Nighttime exercise improves glucose control in overweight adults


A study recently published obesity This study explores differences in time of moderate-to-vigorous physical activity (MVPA) and its effects on blood glucose levels and metabolic function in overweight and obese inactive adults.

Nighttime exercise improves glucose control in overweight adults Study: Effect of lifestyle moderate-to-vigorous physical activity time on glycemic control in sedentary adults with overweight/obesity and metabolic disorders. Image credit: Nomad_soul / Shutterstock.com

How does the time of day affect glucose levels?

Obese people are more likely to have impaired glucose tolerance, insulin resistance, and type 2 diabetes. Weight loss through dietary management and physical activity (PA) is often recommended to improve glycemic control in obese individuals.

MVPA is effective in improving glucose homeostasis in obese or overweight individuals. However, the optimal timing of MVPA is still unclear.

Physiological processes are regulated by circadian rhythms; therefore, blood glucose levels fluctuate throughout the day. Skeletal muscles are primarily responsible for clearing glucose from the blood, while lower absorption by muscle cells during the afternoon and evening contributes to increased blood glucose levels at these times.

Thus, MVPA may improve glucose homeostasis at the end of the day. This has been demonstrated in previous studies examining nighttime glucose and glycated hemoglobin (HbA1c) levels.

Previous studies have often focused on the association of lifestyle physical activity (PA) with nighttime and daily glucose levels, mostly during the fasting state and regardless of the time. This motivated the current study, in which the timing of MVPA as part of daily life was assessed against glucose levels.

What did the study reveal?

The current study included 186 adults with an average age of 46.8 years. There was equal representation of both men and women. All participants in the study were either obese or overweight, with an average body mass index (BMI) of 32.9.

The 14-day study period was categorised into inactive days or days in which participants were somewhat active, active or very active based on the World Health Organisation (WHO) guidelines on physical activity. Activity was monitored using accelerometers, while glucose levels were recorded by continuous glucose monitoring devices.

Activity time was recorded as morning, afternoon, or evening PA, reflecting activity performed between 6:00 a.m. and 12:00 p.m., 12:00-6:00 p.m., and 6:00 p.m. and 12:00 a.m., respectively. Mixed MVPA reflected PA without a clear time.

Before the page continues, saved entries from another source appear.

(** The closure [next] of a [struct Iterator]: what it captures, the counters
    it shares with nobody included. *)
Inductive iterator :=
  | ItArray (array : option nat) (index : nat)
  | ItTake (source : nat) (remaining : Z)
  | ItDrop (source : nat) (n : Z) (dropped : bool)
  | ItTransform (source : nat) (fn : option Function) (closure : nat)
  | ItFilter (source : nat) (fn : option Function) (closure : nat)
  | ItReverse (source : nat) (buffer : list Value) (initialized : bool) (index : Z).

(** [struct Actor], without its mutex, condition variable and thread. *)
Inductive item_kind := Send | Query.
Record MailboxItem := MkItem { i_kind : item_kind; i_methodName : string; i_args : list Value; i_requestId : Z }.
Record QueryResult := MkQuery { q_ready : bool; q_value : Value; q_error : string }.
Record Actor := MkActor {
  a_typeName : string;
  a_state : nat;
  a_methods : option nat;
  a_mailbox : list MailboxItem;
  a_pendingQueries : gmap Z QueryResult;
  a_failures : list string;
  a_runtimeId : nat;
  a_stopping : bool;
  a_nextRequestId : Z;
}.

Inductive object :=
  | OClosure (function : option Function) (captures : list Value)
  | OName (name : string)              (** native function *)
  | OModule (name : string) (cacheableMembers : bool) (memberCache : gmap string Value)
  | OPointer (targetName : string) (target : pointer_target)
  | OArray (elements : list Value)     (** as printing sees an array *)
  | OEnum (tag : Z) (args : list Value)
  | OIterator (it : iterator)
  | OMap (entries : gmap string (Value * Value))  (** key and value *)
  | OActor (a : Actor)
  | OMethods (methods : gmap string Value)
  | OHandlers (handlers : gmap string Value)
  | OHandle (id : nat)                 (** thread, mutex, task, channel, context *)
  | OPort (port : nat)                 (** listener, connection *)
  | ORequest (method path : string)
  | OSize (size : nat)                 (** string map, pool, result, row *)
  | OOpen (open : bool)                (** MySQL connection and statement, RabbitMQ connection *)
  | OTag (deliveryTag : Z)             (** RabbitMQ message *)
  | OInstance.                         (** as printing sees an instance *)

Abbreviation heap := (gmap nat object).

Definition handle_id (h : heap) (p : nat) : nat :=
  match h !! p with Some (OHandle id) => id | _ => 0 end.

(** ** Arithmetic, logic and comparison *)

Definition PerformBinaryArithmetic (lhs rhs : Value) (operation : double → double → result double)
    : result Value :=
  match primitive lhs, primitive rhs with
  | Some lv, Some rv => d ← operation lv rv; Ok (VDouble d)
  | _, _ => Throw (runtime_error ("Arithmetic type mismatch: " +:+ GetTypeName lhs
                                  +:+ " and " +:+ GetTypeName rhs))
  end.

Definition PerformUnaryArithmetic (val : Value) (operation : double → double) : result Value :=
  match primitive val with
  | Some v => Ok (VDouble (operation v))
  | None => Throw (runtime_error ("Unary arithmetic not supported for type: " +:+ GetTypeName val))
  end.

Definition PerformBinaryLogic (lhs rhs : Value) (operation : bool → bool → bool) : result Value :=
  l ← as_bool lhs; r ← as_bool rhs; Ok (VBool (operation l r)).

Definition PerformUnaryLogic (val : Value) : result Value := b ← as_bool val; Ok (VBool (negb b)).

(** Both types convert to [double], or the answer is [false]. *)
Definition PerformBinaryComparison (lhs rhs : Value) (operation : double → double → bool) : Value :=
  match primitive lhs, primitive rhs with
  | Some l, Some r => VBool (operation l r)
  | _, _ => VBool false
  end.

Definition Subtract (lhs rhs : Value) : result Value :=
  PerformBinaryArithmetic lhs rhs (λ a b, Ok (SFsub 53 1024 a b)).
Definition Multiply (lhs rhs : Value) : result Value :=
  PerformBinaryArithmetic lhs rhs (λ a b, Ok (SFmul 53 1024 a b)).
Definition Divide (lhs rhs : Value) : result Value :=
  PerformBinaryArithmetic lhs rhs (λ a b,
    if double_is_zero b then Throw (runtime_error "Division by zero") else Ok (SFdiv 53 1024 a b)).
Definition Negate (val : Value) : result Value := PerformUnaryArithmetic val SFopp.

(** Integer division truncates; the quotient of the least integer by -1 does
    not fit and is undefined, and so is its remainder. *)
Definition DivideInt (lhs rhs : Value) : result Value :=
  match as_int64 lhs, as_int64 rhs with
  | Some a, Some b =>
      b ← b; if decide (b = 0%Z) then Throw (runtime_error "Division by zero") else
      a ← a; if int64_ok (Z.quot a b) then Ok (VInt64 (Z.quot a b))
             else Throw (undefined_behaviour "integer overflow in division")
  | _, _ => Throw (runtime_error "Integer division requires numeric types")
  end.

Definition Modulo (lhs rhs : Value) : result Value :=
  match as_int64 lhs, as_int64 rhs with
  | Some a, Some b =>
      b ← b; if decide (b = 0%Z) then Throw (runtime_error "Modulo by zero") else
      a ← a; if int64_ok (Z.quot a b) then Ok (VInt64 (Z.rem a b))
             else Throw (undefined_behaviour "integer overflow in division")
  | _, _ => Throw (runtime_error "Modulo requires numeric types")
  end.

(** Handles of threads and mutexes are equal when their identifiers are. *)
Definition same_handle (h : heap) (a b : option nat) : bool :=
  bool_decide (a = b) || match a, b with
                         | Some a, Some b => bool_decide (handle_id h a = handle_id h b)
                         | _, _ => false
                         end.

Definition Equal (h : heap) (lhs rhs : Value) : bool :=
  match lhs, rhs with
  | VMonostate, VMonostate => true
  | VString a, VString b => bool_decide (a = b)
  | VFunction a, VFunction b => bool_decide (f_address <$> a = f_address <$> b)
  | VPtr ThreadPtr a, VPtr ThreadPtr b | VPtr MutexPtr a, VPtr MutexPtr b => same_handle h a b
  | VPtr k a, VPtr k' b => bool_decide (k = k') && bool_decide (a = b)
  | VBool a, VBool b => Bool.eqb a b
  | VInt64 a, VInt64 b => (a =? b)%Z
  | _, _ => match primitive lhs, primitive rhs with
            | Some a, Some b => SFeqb a b
            | _, _ => false
            end
  end.

Definition Greater (lhs rhs : Value) : Value := PerformBinaryComparison lhs rhs (λ a b, SFltb b a).
Definition Less (lhs rhs : Value) : Value := PerformBinaryComparison lhs rhs SFltb.

(** ** Printing *)

(** *** [std::ostream << double]: six significant digits, as [%g]

    [n / d] is the absolute value; [scale] finds the decimal exponent. *)
Fixpoint scale (fuel : nat) (n d x : Z) : Z * Z * Z :=
  match fuel with
  | 0 => (n, d, x)
  | S fuel =>
      if (n <? d)%Z then scale fuel (10 * n) d (x - 1)
      else if (10 * d <=? n)%Z then scale fuel n (10 * d) (x + 1)
      else (n, d, x)
  end.

(** The quotient rounded to the nearest integer, ties to even. *)
Definition round_even (n d : Z) : Z :=
  let q := (n / d)%Z in
  match (2 * (n mod d) ?= d)%Z with
  | Lt => q
  | Eq => if Z.even q then q else q + 1
  | Gt => q + 1
  end%Z.

(** The six digits and the exponent of the first. *)
Definition six_digits (n d : Z) : Z * Z :=
  let '(n, d, x) := scale 700 n d 0 in
  let q := round_even (100000 * n) d in
  if (1000000 <=? q)%Z then (q / 10, x + 1)%Z else (q, x).

Definition is_zero_char (c : ascii) : bool := bool_decide (c = "0"%char).
Definition strip_zeros (ds : list ascii) : list ascii := reverse (dropWhile is_zero_char (reverse ds)).
(** A fraction, with its point unless it is empty. *)
Definition fraction (ds : list ascii) : list ascii :=
  match strip_zeros ds with [] => [] | ds => "."%char :: ds end.
Definition exponent (x : Z) : list ascii :=
  let ds := String.list_ascii_of_string (pretty (Z.abs x)) in
  (if (x <? 0)%Z then "-" else "+")%char
  :: (if decide (length ds < 2) then "0"%char :: ds else ds).

Definition print_positive (n d : Z) : list ascii :=
  let '(q, x) := six_digits n d in
  let ds := String.list_ascii_of_string (pretty q) in
  if (x <? -4)%Z || (6 <=? x)%Z then
    take 1 ds ++ fraction (drop 1 ds) ++ "e"%char :: exponent x
  else if (0 <=? x)%Z then
    take (S (Z.to_nat x)) ds ++ fraction (drop (S (Z.to_nat x)) ds)
  else
    "0"%char :: fraction (replicate (pred (Z.to_nat (- x))) "0"%char ++ ds).

(** A NaN is printed without its sign. *)
Definition print_double (d : double) : string :=
  match d with
  | S754_nan => "nan"
  | S754_infinity s => if s then "-inf" else "inf"
  | S754_zero s => if s then "-0" else "0"
  | S754_finite s m e =>
      (if s then "-" else "")
      +:+ String.string_of_list_ascii
            (if (0 <=? e)%Z then print_positive (Zpos m * 2 ^ e) 1 else print_positive (Zpos m) (2 ^ (- e)))
  end.

(** [out << v] of a shared pointer: its address in hexadecimal. *)
Definition hex_digit (n : Z) : string :=
  String.substring (Z.to_nat n) 1 "0123456789abcdef".
Fixpoint hex_loop (fuel : nat) (n : Z) (acc : string) : string :=
  match fuel with
  | 0 => acc
  | S fuel => let acc := hex_digit (n mod 16) +:+ acc in
              if (n / 16 =? 0)%Z then acc else hex_loop fuel (n / 16) acc
  end.
Definition print_address (p : option nat) : string :=
  match p with None => "0" | Some p => "0x" +:+ hex_loop 16 (Z.of_nat p) "" end.

(** *** [PrintValue] *)

Definition bracket (s : string) : string := "<" +:+ s +:+ ">".
Definition or_null (text : object → result string) (h : heap) (p : option nat) : result string :=
  match p with
  | None => Ok "null"
  | Some p => match h !! p with
              | Some o => text o
              | None => Throw (undefined_behaviour "dangling pointer")
              end
  end.
(** An object that is not of the type its pointer has: no heap of the
    program has one. *)
Definition no_object {A} : result A := Throw (undefined_behaviour "object of another type").

Definition object_name (o : object) : result string :=
  match o with OName n | OModule n _ _ | OPointer n _ => Ok n | _ => no_object end.
Definition object_number (o : object) : result string :=
  match o with
  | OHandle id => Ok (pretty id) | OPort p => Ok (pretty p) | OSize n => Ok (pretty n)
  | OTag z => Ok (pretty z) | OMap entries => Ok (pretty (size entries)) | _ => no_object
  end.
Definition object_request (o : object) : result string :=
  match o with ORequest m p => Ok (m +:+ " " +:+ p) | _ => no_object end.
Definition object_open (yes no : string) (o : object) : result string :=
  match o with OOpen b => Ok (if b then yes else no) | _ => no_object end.
Definition closure_name (o : object) : result string :=
  match o with
  | OClosure (Some f) _ => Ok (f_name f)
  | OClosure None _ => Ok "anonymous"
  | _ => no_object
  end.

(** [name] for null instead of ["null"] *)
Definition or_text (null : string) (text : object → result string) (h : heap) (p : option nat) : result string :=
  match p with None => Ok null | Some _ => or_null text h p end.

(** The elements, separated by [", "]. *)
Fixpoint join (texts : list string) : string :=
  match texts with
  | [] => ""
  | [t] => t
  | t :: texts => t +:+ ", " +:+ join texts
  end.

Fixpoint print_each (print : Value → result string) (vs : list Value) : result (list string) :=
  match vs with
  | [] => Ok []
  | v :: vs => t ← print v; ts ← print_each print vs; Ok (t :: ts)
  end.

Definition print_pointer (print : Value → result string) (h : heap) (k : pointer) (p : option nat)
    : result string :=
  match k with
  | ClosurePtr => n ← or_text "anonymous" closure_name h p; Ok (bracket ("closure " +:+ n))
  | NativeFunctionPtr => n ← or_text "anonymous" object_name h p; Ok (bracket ("native " +:+ n))
  | ArrayPtr =>
      match p with
      | None => Throw (undefined_behaviour "null pointer")
      | Some p => match h !! p with
                  | Some (OArray elements) =>
                      ts ← print_each print elements; Ok ("[" +:+ join ts +:+ "]")
                  | _ => no_object
                  end
      end
  | InstancePtr => Ok "{struct}"
  | EnumPtr =>
      match p with
      | None => Throw (undefined_behaviour "null pointer")
      | Some p => match h !! p with
                  | Some (OEnum tag _) => Ok ("variant(" +:+ pretty tag +:+ ")")
                  | _ => no_object
                  end
      end
  | PointerPtr => or_text "nullptr" object_name h p
  | ModulePtr => n ← or_text "anonymous" object_name h p; Ok (bracket ("module " +:+ n))
  | ThreadPtr => n ← or_null object_number h p; Ok (bracket ("thread " +:+ n))
  | MutexPtr => n ← or_null object_number h p; Ok (bracket ("mutex " +:+ n))
  | TaskPtr => n ← or_null object_number h p; Ok (bracket ("task " +:+ n))
  | ChannelPtr => n ← or_null object_number h p; Ok (bracket ("channel " +:+ n))
  | ContextPtr => n ← or_null object_number h p; Ok (bracket ("context " +:+ n))
  | ListenerPtr => n ← or_null object_number h p; Ok (bracket ("listener " +:+ n))
  | ConnectionPtr => n ← or_null object_number h p; Ok (bracket ("connection " +:+ n))
  | HttpRequestPtr => n ← or_null object_request h p; Ok (bracket ("http_request " +:+ n))
  | StringMapPtr => n ← or_null object_number h p; Ok (bracket ("string_store " +:+ n))
  | MapPtr => n ← or_null object_number h p; Ok (bracket ("map " +:+ n))
  | MySqlConnectionPtr =>
      n ← or_text "closed" (object_open "open" "closed") h p; Ok (bracket ("mysql_connection " +:+ n))
  | MySqlPoolPtr => n ← or_null object_number h p; Ok (bracket ("mysql_pool " +:+ n))
  | MySqlStatementPtr =>
      n ← or_text "closed" (object_open "ready" "closed") h p; Ok (bracket ("mysql_statement " +:+ n))
  | MySqlResultPtr => n ← or_null object_number h p; Ok (bracket ("mysql_result " +:+ n))
  | MySqlRowPtr => n ← or_null object_number h p; Ok (bracket ("mysql_row " +:+ n))
  | RabbitMqConnectionPtr =>
      n ← or_text "closed" (object_open "open" "closed") h p; Ok (bracket ("rabbitmq_connection " +:+ n))
  | RabbitMqMessagePtr => n ← or_null object_number h p; Ok (bracket ("rabbitmq_message " +:+ n))
  | IteratorPtr | ActorPtr | ActorMethodMapPtr | HandlerMapPtr => Ok (print_address p)
  end.

(** The fuel bounds the depth of nested arrays. *)
Fixpoint PrintValue (fuel : nat) (h : heap) (v : Value) : result string :=
  match fuel with
  | 0 => Diverge
  | S fuel =>
      match v with
      | VMonostate => Ok "null"
      | VBool b => Ok (if b then "true" else "false")
      | VInt64 z => Ok (pretty z)
      | VDouble d => Ok (print_double d)
      | VString s => Ok (default "null" s)
      | VFunction f =>
          Ok (bracket ("fn " +:+ match f with Some f => f_name f | None => "anonymous" end))
      | VPtr k p => print_pointer (PrintValue fuel h) h k p
      end
  end.

Definition ToString := PrintValue.

Definition IsString (v : Value) : bool := match v with VString _ => true | _ => false end.

Definition Add (fuel : nat) (h : heap) (lhs rhs : Value) : result Value :=
  if IsString lhs || IsString rhs then
    l ← ToString fuel h lhs; r ← ToString fuel h rhs; Ok (VString (Some (l +:+ r)))
  else PerformBinaryArithmetic lhs rhs (λ a b, Ok (SFadd 53 1024 a b)).

End Value.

Mixed MVPA involved more PA than any other timing group. The average MVPA was 24 minutes per day.

Some activity was associated with lower blood sugar levels over 24 hours, including diurnal or nightly, compared with being inactive. More specifically, compared with inactive days, 24-hour average glucose levels were 1.0 and 1.5 mg/dL lower during somewhat and very active days, respectively. Similarly, nighttime glucose levels were reduced by 1.5, 1.6 and 1.7 mg/dL on somewhat active, active and very active days, respectively.

More frequent MVPA between 6 p.m. and midnight was associated with decreased daily, nighttime, and 24-hour blood sugar levels. Morning and mixed MVPA patterns were not associated with any changes in blood sugar levels.

Those with evening exercise had the lowest 24-hour and nighttime blood sugar levels compared with the inactive group. Overall, increases in daily MVPA were associated with reductions in 24-hour and nighttime glucose levels.

These improvements were particularly notable in male and female participants with impaired glucose regulation. Furthermore, 150–300 minutes of MVPA per week resulted in better blood glucose control compared with inactivity.

These findings highlight the promising area of ​​MVPA time as a new approach to improve metabolic health in people at risk of developing cardiovascular disease,

conclusion

The study findings suggest that accumulation of MVPA in the evening is associated with better stabilization of blood glucose levels in obese and overweight inactive adults with impaired metabolism. Thus, both the optimal amount and timing of daily activity are important for maintaining glucose control.

These findings agree with earlier studies that found reduced insulin resistance in adults with higher BMIs who were most active in the afternoon or evening, compared with mixed or morning activity.

Mechanisms responsible for this relationship may include increased efficiency of glucose uptake into skeletal muscle when exercise is performed as well as decreased insulin sensitivity. In addition, nighttime physical activity may upregulate circadian genes in skeletal muscle that are important for metabolic processes. Exercise may also increase the translocation of the glucose transporter type 4 (GLUT-4).

Even in individuals with diabetes, evening exercise may improve glycemic control compared with morning exercise, which increases cortisol levels and consequently induces hyperglycemia. In more active people, the effects observed may be greater.

Future research is needed to explore these patterns in the elderly and patients with diabetes, as they are most in need of euglycemic interventions.

Journal Reference:

  • Clavero-Gimeno, A., Dote-Montero, M., Miguels, JH, and others. (2024). Effect of timing of lifestyle moderate-to-vigorous physical activity on glycemic control in sedentary adults with overweight/obesity and metabolic deficiencies. obesity. doi:10.1002/oby.24063.